Lines in the listing below may contain the string "cfgr". Say how many do, giving only the number.

### Data for analysis
—————

(** C7: delivery over a network that loses packets whenever it likes. Two endpoints have
    finished their handshake over a [FakeNetwork]. From then on they may send and tick in
    any order and at any times, with or without rate limits, and the network is switched
    at any moment between dropping every packet and letting packets through. No call
    fails. Each end has got a prefix of the reliable messages of the other, whose sender
    still holds the others, and some of its unreliable messages, each at most once and
    in their order. *)
Theorem lossy_exactly_once limited a b cfgl cfgr sizel sizer net n m p q ms :
  same_key a b = false → ready limited a b cfgl cfgr sizel sizer net n m p q → Forall (move_ok a b) ms →
  next_packet p + 3 * len ms < 2 ^ 32 → next_packet q + 3 * len ms < 2 ^ 32 →
  ∃ s' es, play_all (mkSystem net [n; m]) ms = Ok (s', es) ∧
    exactly_once_at s' 0 1 a b es ∧ exactly_once_at s' 1 0 b a es ∧
    got_from 1 false a es `sublist_of` sent_to 0 false b es ∧
    got_from 0 false b es `sublist_of` sent_to 1 false a es.
Proof.
  intros Hab Hr Hms Hbp Hbq.
  destruct (play_all_both limited a b Hab cfgl cfgr sizel sizer (next_packet p) (next_packet q) ms net n m
    (start p no_metrics) (start q no_metrics) [] [] [] 0) as (net' & n' & m' & l & r & js & js' & es & Hplay & Hpair); [|done|done|].
  { apply ready_pair; (done || lia). }
  exists (mkSystem net' [n'; m']), es. split; [done|].
  destruct (pair_exactly_once _ _ _ _ _ _ _ _ _ _ _ _ _ _ _ _ _ _ _ _ [n'; m'] Hpair eq_refl).
  apply pair_sym in Hpair. destruct (pair_exactly_once _ _ _ _ _ _ _ _ _ _ _ _ _ _ _ _ _ _ _ _ [n'; m'] Hpair eq_refl).
  by split_and!.
Qed.
End Pair.

(** ** A run *)

Section Witness.
#[local] Existing Instance little_endian.
#[local] Existing Instance FakeNetwork.fake_network.
#[local] Existing Instance tolerant.

(** The server and the client of the repository's tests after their handshake; the last
    packet of the client was dropped. *)
Definition two_ends : result (FakeNetwork.FakeNetwork * Neptun * Neptun) :=
  w ← connected config config;
  '(w, _, _) ← tick_client (with_network w (FakeNetwork.drop_packets (Scenarios.network w) true)) (200 * ms);
  Ok (FakeNetwork.drop_packets (Scenarios.network w) false, server w, client w).

Lemma quiet_live : live (start quiet_client no_metrics).
Proof. by apply (live_start _ _ _ (proj1 quiet_established)); [done|done|by repeat constructor|done]. Qed.

Lemma two_ends_ready limited net n m :
  two_ends = Ok (net, n, m) →
  ready limited server_ip client_ip config config 800 800 net n m client_at_server quiet_client.
Proof.
  intros Hw. vm_compute in Hw. injection Hw as <- <- <-. destruct quiet_established. split; try done.
  - split; try done; [|by split; [intros lim [= <-]|..]]. eexists. split_and!; [done|done|]. by split; [..|intros ? [= <-]].
  - split; try done; [|by split; [intros lim [= <-]|..]]. eexists. split_and!; [done|done|]. by split; [..|intros ? [= <-]].
  - exact server_live.
  - exact quiet_live.
Qed.

Lemma ips_differ : same_key server_ip client_ip = false.
Proof. done. Qed.

(** The first packet of the server is lost, later ones of both. *)
Definition lossy_moves : list move :=
  [Call (SendReliable 0 client_ip (write_message [1; 2; 3]) (300 * ms)); Drops true; Call (Tick 0 (300 * ms));
   Call (SendUnreliable 1 server_ip (write_message [9]) (310 * ms)); Drops false; Call (Tick 1 (310 * ms));
   Call (SendReliable 0 client_ip (write_message [4]) (320 * ms)); Call (Tick 0 (320 * ms)); Drops true;
   Call (Tick 1 (330 * ms)); Call (Tick 0 (340 * ms)); Drops false;
   Call (SendReliable 0 client_ip (write_message [7]) (340 * ms))].

Lemma lossy_moves_ok : Forall (move_ok server_ip client_ip) lossy_moves.
Proof.
  unfold lossy_moves. rewrite !Forall_cons. split_and!; try apply Forall_nil_2; cbn [move_ok call_of]; try done;
    first [left; split; [reflexivity|first [split; [reflexivity|apply write_message_ok]|done]]
          |right; split; [reflexivity|first [split; [reflexivity|apply write_message_ok]|done]]].
Qed.

Lemma lossy_exactly_once_witness :
  ∃ net n m s' es, two_ends = Ok (net, n, m) ∧ play_all (mkSystem net [n; m]) lossy_moves = Ok (s', es) ∧
    exactly_once_at s' 0 1 server_ip client_ip es ∧
    sent_to 0 true client_ip es = [[1; 2; 3]; [4]; [7]] ∧ got_from 0 false client_ip es = [[9]].
Proof.
  destruct two_ends as [[[net n] m]|] eqn:Hw; [|by vm_compute in Hw].
  destruct (lossy_exactly_once true server_ip client_ip config config 800 800 net n m client_at_server quiet_client lossy_moves
    ips_differ (two_ends_ready true net n m Hw) lossy_moves_ok eq_refl eq_refl) as (s' & es & Hplay & Hl & _).
  exists net, n, m, s', es. split; [done|]. split; [exact Hplay|]. split; [exact Hl|].
  clear Hl. vm_compute in Hw. injection Hw as <- <- <-. vm_compute in Hplay. injection Hplay as _ <-. split; reflexivity.
Defined.
End Witness.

—————

### Solution to the exercise
3